Elizabeth and Alexander wed in 1408. He acquired through his marriage to Elizabeth Gordon the lands of Gordon and Huntly, confirmed to them on 20 July 1408. This was according to custom of the time that Elizabeth Gordon, of her own free will, resigned her lands before Parliament at Perth and she and the Regent Albany issued a new charter of "All and whole of the lands and baronies of Gordon and Huntly lying within the sheriffdom of Berwick; the lands of Fogo and Faunes with their pertinents; the lands of Strathbogie and Beldygordon with the pertinents in Aberdeenshire; to be held by the said Alexander and Elizabeth and their heirs lawfully procreated; whom failing the true and lawful heirs of the said Elizabeth whomsoever; rendering the services used and wont."

Three years later, Alexander fought at the Battle of Harlaw and was knighted before 1419. In 1421–2 he traveled to France and visited King James of Scotland.

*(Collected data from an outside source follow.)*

(* ===== verification/MemoryOpenSpec.v ===== *)
(** * MemoryOpenSpec: opening the root of a packet cache

    Opening binds the time to live, loads what the disk holds, repairs a torn
    log, and gives a new root its first checkpoint; a failure in between
    leaves what the disk held. *)

From S2P Require Export MemoryOwnerSpec.

Section Open.
Context {ENV : PersistEnv}.
Context (cf : PersistConfig) (U : list PacketCacheEntry).
Context (HU : universe (cf_root_dir cf) U) (HL : persist_laws U) (HT : fits u64_max (cf_ttl_secs cf)) (now : Z).
Implicit Types (v : gmap string PacketCacheEntry) (d : Disk).

Notation holds := (holds (cf_root_dir cf) U (cf_ttl_secs cf)).
Notation stores := (stores (cf_root_dir cf) U (cf_ttl_secs cf) now).
Notation stores_some := (stores_some (cf_root_dir cf) U (cf_ttl_secs cf) now).
Notation bound := (bound (cf_ttl_secs cf)).
Notation moved := (moved cf U now).

(** A state file before the time to live is bound. *)
Definition unbound (g : Z) d : Prop := dk_state d = Missing ∧ g = 0%Z ∨ dk_state d = Present (to_le_bytes 8 g).
Definition coordinated (g : Z) d : Prop := fits u64_max g ∧ (bound g d ∨ unbound g d).

Lemma read_unbound g d : fits u64_max g → unbound g d → read_state d = Ok (mkCoordination g None).
Proof using .
  intros Hg [[Hd ->]|Hd]; unfold read_state; rewrite Hd; [done|]. rewrite length_to_le_bytes.
  unfold LEGACY_COORDINATION_STATE_LEN. cbn [Nat.eqb]. unfold fits, u64_max in Hg. by rewrite from_to_le_bytes by (simpl; lia).
Qed.

(** The same files with another state. *)
Definition same_files d d' : Prop := ∃ f, d' = set_state d f.
Lemma same_files_stateless d : stateless (same_files d).
Proof using . intros d' f' [f ->]. by exists f'. Qed.
Lemma same_files_refl d : same_files d d.
Proof using . exists (dk_state d). by destruct d. Qed.
Lemma same_files_holds d d' m s tail based : same_files d d' → holds d m s tail based → holds d' m s tail based.
Proof using . intros [f ->] Hh. by apply holds_stateless. Qed.

Lemma bind_triple g d : coordinated g d →
  triple False (λ d', d' = d) (bind_ttl (cf_ttl_secs cf)) (λ a d', a = g ∧ bound g d' ∧ same_files d d')
    (λ d', coordinated g d' ∧ same_files d d' ∧ (bound g d → d' = d)).
Proof using HT.
  intros [Hg Hd]. unfold bind_ttl, read_coordination.
  assert (Hread : ∃ t, read_state d = Ok (mkCoordination g t) ∧ (t = Some (cf_ttl_secs cf) ∧ bound g d ∨ t = None ∧ unbound g d ∧ ¬ bound g d)).
  { destruct Hd as [Hb|Hu]; [eexists; split; [by apply (read_bound (cf_ttl_secs cf))|by left]|].
    exists None. split; [by apply read_unbound|]. right. split; [done|]. split; [done|]. intros Hb.
    pose proof (read_bound (cf_ttl_secs cf) g d Hg HT Hb) as H1. rewrite (read_unbound g d Hg Hu) in H1. congruence. }
  destruct Hread as (t & Hread & Ht).
  apply (triple_bind _ _ _ _ (λ st d', st = mkCoordination g t ∧ d' = d)).
  { apply (triple_bind _ _ _ _ (λ d1 d', d1 = d ∧ d' = d)); [by apply triple_get_disk|]. intros d1. apply triple_lift. intros d' [-> ->].
    by rewrite Hread. }
  intros st. apply triple_pure. intros d' [-> ->]. destruct Ht as [[-> Hb]|(-> & Hu & Hnb)]; cbn [cs_ttl_secs cs_generation].
  - rewrite Z.eqb_refl. apply triple_ret. intros d' ->. split; [done|]. split; [done|apply same_files_refl].
  - apply (triple_bind _ _ _ _ (λ _ d', bound g d' ∧ same_files d d')); [|intros u; apply triple_ret; by intros d' ?].
    assert (Hw : write_state g (cf_ttl_secs cf) = map_err (io_error "coordination state write") (io_write (λ n d,
        if (n =? 0)%nat then d
        else if (n =? 1)%nat then set_state d (Present (take 8 (to_le_bytes 8 g ++ to_le_bytes 8 (cf_ttl_secs cf)) ++ drop 8 (file_bytes (dk_state d))))
        else set_state d (state_bytes (cf_ttl_secs cf) g)) 2)) by done.
    rewrite Hw. apply triple_map_err, triple_write; [intros d' ->; split; [done|by eexists]|].
    intros d' n -> Hn. destruct n as [|[|[|n]]]; [..|lia]; cbn [Nat.eqb].
    + split; [split; [done|by right]|]. split; [apply same_files_refl|done].
    + split; [|split; [by eexists|done]]. split; [done|]. right. right. cbn [dk_state set_state].
      rewrite take_app_length' by (by rewrite length_to_le_bytes).
      assert (Hdrop : drop 8 (file_bytes (dk_state d)) = []).
      { destruct Hu as [[-> _]| ->]; [done|]. cbn [file_bytes]. apply drop_ge. by rewrite length_to_le_bytes. }
      by rewrite Hdrop, app_nil_r.
    + split; [|split; [by eexists|done]]. split; [done|by left].
Qed.

(** A disk has a checkpoint or it has none. *)
Lemma stores_based d v s m tail based : holds d m s tail based → log_fits d → stores d v s [] true → tail = [] ∧ based = true.
Proof using HL HU.
  intros Hh Hfit (m' & Hh' & _). destruct (load_holds _ U HU HL _ d m s tail based now Hh Hfit) as [(_ & _ & _ & Hb) [c Hr]].
  destruct (load_holds _ U HU HL _ d m' s [] true now Hh' Hfit) as [(_ & _ & _ & Hb') [c' Hr']]. rewrite Hr in Hr'. injection Hr' as _ _ Htail.
  split; [by case_bool_decide|congruence].
Qed.

(** What a failed opening leaves. *)
Definition open_failed g v s (based : bool) d d' : Prop := ∃ g',
  coordinated g' d' ∧ (g <= g')%Z ∧ stores_some v s based d' ∧ (bound g d → bound g' d' ∧ moved g v s d g' v s d').

(** After the time to live is bound. *)
Definition reopened g v s (based : bool) d d' : Prop := ∃ g',
  fits u64_max g' ∧ (g <= g')%Z ∧ bound g' d' ∧ stores_some v s based d' ∧ (g' = g → stores d v s [] true → stores d' v s [] true).

Lemma reopened_failed g v s based based' d d' : (based = true → based' = true) → reopened g v s based' d d' → open_failed g v s based d d'.
Proof using .
  intros Hbb (g' & Hg' & Hle & Hb & (t & b & Hbt & Hd) & Hsame). exists g'. split; [split; [done|by left]|]. split; [done|].
  split; [exists t, b; split; [tauto|done]|]. intros _. split; [done|]. destruct (decide (g' = g)) as [->|]; [right; by split_and!; [..|apply Hsame]|left; lia].
Qed.

Notation in_step := (in_step (cf_root_dir cf) U (cf_ttl_secs cf) now).
Notation shows := (shows (cf_root_dir cf) U).

Lemma pristine_artifacts d m s tail : holds d m s tail false → checkpoint_artifacts_exist d = false.
Proof using .
  intros (m0 & h & b & rs & Hb & _). inversion Hb as [|H1 H2 H3 H4 _]. unfold checkpoint_artifacts_exist. by rewrite H1, H2, H3, H4.
Qed.

Lemma bootstrap_triple c v s S based : in_step c v s → baselines c = (based, false) →
  triple True (λ d, dk_state d = S ∧ stores d v s [] based) (bootstrap_pristine_checkpoint cf now c)
    (λ r d, r.1 = set_baselines c true false ∧ dk_state d = S ∧ stores d v s [] true)
    (λ d, based = false ∧ dk_state d = S ∧ stores_some v s false d).
Proof using HU.
  intros Hin [= Hv3 Hleg]. apply triple_pure. intros d (HS & m & Hh & Hlive). unfold bootstrap_pristine_checkpoint.
  apply (triple_bind _ _ _ _ (λ d1 d', d1 = d ∧ d' = d)); [by apply triple_get_disk|]. intros d1. apply triple_pure. intros d' [-> ->].
  rewrite Hv3, Hleg. destruct based; cbn [orb].
  - apply triple_ret. intros d' ->. split; [destruct c; unfold set_baselines; cbn in *; by subst|]. split; [done|by exists m].
  - rewrite (pristine_artifacts d m s [] Hh).
    apply (triple_bind _ _ _ _ (λ _ d, dk_state d = S ∧ folded (cf_root_dir cf) U (cf_ttl_secs cf) now v s d)).
    { apply triple_map_err. eapply triple_weaken;
        [apply (write_checkpoint_triple (cf_root_dir cf) U HU (cf_ttl_secs cf) now S c v s false Hin)|done|..].
      - intros d' ->. split; [done|]. apply (stores_weaken _ _ _ _ _ _ _ [] false). by exists m.
      - done.
      - done. }
    intros b. apply (triple_bind _ _ _ _ (λ _ d, dk_state d = S ∧ stores d v s [] true)); [|intros u; by apply triple_ret].
    apply triple_map_err. eapply triple_weaken;
      [apply (reset_wal_triple (cf_root_dir cf) U HU (cf_ttl_secs cf) now S True v s)|done|done|done|].
    intros d' [HS' Hf]. split; [done|]. split; [done|by apply folded_stores].
Qed.

Lemma open_triple g v s based d : coordinated g d → stores_some v s based d → log_fits d →
  triple True (λ d', d' = d) (open_root cf now)
    (λ r d', fits u64_max r.2 ∧ bound r.2 d' ∧ stores d' v s [] true ∧ in_step r.1 v s ∧ shows r.1 v ∧ latest_ok r.1 ∧ (g <= r.2)%Z)
    (open_failed g v s based d).
Proof using HL HU HT.
  intros Hco Hst Hfit. pose proof Hst as (tail & based' & Hbb & m & Hh & Hlive). pose proof Hco as [Hg _]. unfold open_root.
  apply (triple_bind _ _ _ _ (λ _ d', d' = d)).
  { eapply triple_weaken; [exact (lock_triple False (λ d', d' = d))|done|done|done|]. intros d' ->. exists g.
    split; [done|]. split; [lia|]. split; [done|]. intros Hb. split; [done|by right]. }
  intros u. apply (triple_bind _ _ _ _ (λ a d', a = g ∧ bound g d' ∧ same_files d d')).
  { eapply triple_weaken; [exact (bind_triple g d Hco)|done|done|done|]. intros d' (Hco' & Hsf & Hsame). exists g.
    split; [done|]. split; [lia|]. split; [exists tail, based'; split; [done|]; exists m; split; [by eapply same_files_holds|done]|].
    intros Hb. rewrite (Hsame Hb). split; [done|by right]. }
  intros a. apply triple_pure. intros d1 (-> & Hb1 & Hsf).
  assert (Hh1 : holds d1 m s tail based') by (by eapply same_files_holds).
  assert (Hfit1 : log_fits d1) by (destruct Hsf as [f ->]; exact Hfit).
  destruct (load_in_step cf U HU HL now d1 v s tail based' ltac:(by exists m) Hfit1) as (Hin & Hsh & Hlat & Hbase).
  apply (triple_weaken True True (λ d', d' = d1) (λ d', d' = d1) _
    (λ r d', fits u64_max r.2 ∧ bound r.2 d' ∧ stores d' v s [] true ∧ in_step r.1 v s ∧ shows r.1 v ∧ latest_ok r.1 ∧ (g <= r.2)%Z) _
    (reopened g v s based' d)); [|done|done|done|intros d'; by apply reopened_failed].
  apply (triple_bind _ _ _ _ (λ d2 d', d2 = d1 ∧ d' = d1)); [by apply triple_get_disk|]. intros d2. apply triple_pure. intros d' [-> ->].
  set (c := load_from_disk (cf_root_dir cf) (cf_ttl_secs cf) now d1) in *.
  set (S := state_bytes (cf_ttl_secs cf) g).
  apply (triple_bind _ _ _ _ (λ _ d', dk_state d' = S ∧ stores d' v s [] based')).
  { eapply triple_weaken; [exact (repair_triple (cf_root_dir cf) U HU HL (cf_ttl_secs cf) now False d1 m s tail based' Hh1 Hfit1)|done|done|..].
    - intros b d' (HS & Hh' & _). split; [by rewrite HS|by exists m].
    - intros d' (HS & [tail' Hh'] & _ & Htail). exists g. split; [done|]. split; [lia|].
      split; [by unfold MemoryWriteSpec.bound; rewrite HS|]. split; [apply (stores_weaken _ _ _ _ _ _ _ tail' based'); by exists m|].
      intros _ Hd. destruct Htail. by apply (stores_based d v s m tail based' Hh Hfit). }
  intros repaired. unfold promote_legacy_checkpoint. pose proof Hbase as [= Hv3 Hleg]. fold c in Hv3, Hleg. rewrite Hleg. cbn [negb].
  apply (triple_bind _ _ _ _ (λ r d', r = (c, false) ∧ dk_state d' = S ∧ stores d' v s [] based')); [apply triple_ret; by intros d' ?|].
  intros r. apply triple_pure. intros d2 (-> & HS2 & Hd2).
  apply (triple_bind _ _ _ _ (λ r d', r.1 = set_baselines c true false ∧ dk_state d' = S ∧ stores d' v s [] true)).
  { eapply triple_weaken; [exact (bootstrap_triple c v s S based' Hin Hbase)|done|by intros d' ->|done|].
    intros d' (-> & HS' & Hs'). exists g. split; [done|]. split; [lia|]. split; [done|]. split; [done|].
    intros _ Hd. by destruct (stores_based d v s m tail false Hh Hfit Hd). }
  intros [c' bootstrapped]. apply triple_pure. intros d3 (Hc' & HS3 & Hd3). cbn [fst] in Hc'. subst c'.
  assert (Hshb : shows (set_baselines c true false) v ∧ latest_ok (set_baselines c true false) ∧ in_step (set_baselines c true false) v s).
  { assert (Hs' : ∀ m', shows c m' → shows (set_baselines c true false) m') by (intros m' [Hc1 ? ? ?]; split; [by apply (coherent_ext c)|done..]).
    split; [by apply Hs'|]. split; [exact Hlat|]. destruct Hin as (m' & Hm' & ?). exists m'. split; [by apply Hs'|done]. }
  destruct Hshb as (Hsh' & Hlat' & Hin').
  apply (triple_bind _ _ _ _ (λ n d', fits u64_max n ∧ (g <= n)%Z ∧ bound n d' ∧ stores d' v s [] true)).
  - destruct (_ || _ || _).
    + eapply triple_weaken; [apply (advance_triple (cf_ttl_secs cf) g (λ d, stores d v s [] true)); [by apply stores_stateless|done|done]|done|by intros d' ->|..].
      * intros n d' (-> & Hn & Hb' & Hd'). split; [done|]. split; [lia|done].
      * intros d' (g' & Hg' & Hle & Hb' & Hd'). exists g'. split; [done|]. split; [done|]. split; [done|].
        split; [apply (stores_weaken _ _ _ _ _ _ _ [] true) in Hd'; destruct Hd' as (t & b & Hbt & Hd'); exists t, b; by rewrite Hbt in *|done].
    + apply triple_ret. intros d' ->. split; [done|]. split; [lia|done].
  - intros n. apply triple_ret. intros d' (Hn & Hle & Hb' & Hd'). cbn [fst snd]. split; [done|]. by split_and!.
Qed.
End Open.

Alexander Seton was one of those who negotiated for the release of the Scottish monarch and was a hostage for his king, but was released after a year in England to return to his family in Scotland. In that same year Elizabeth and Alexander were granted a charter for half the lands of Culclarochy and part of Gerry in the barony of Drumblade. About 1436 Elizabeth's husband, Alexander was created a Lord of Parliament as Alexander Seton, Lord Gordon.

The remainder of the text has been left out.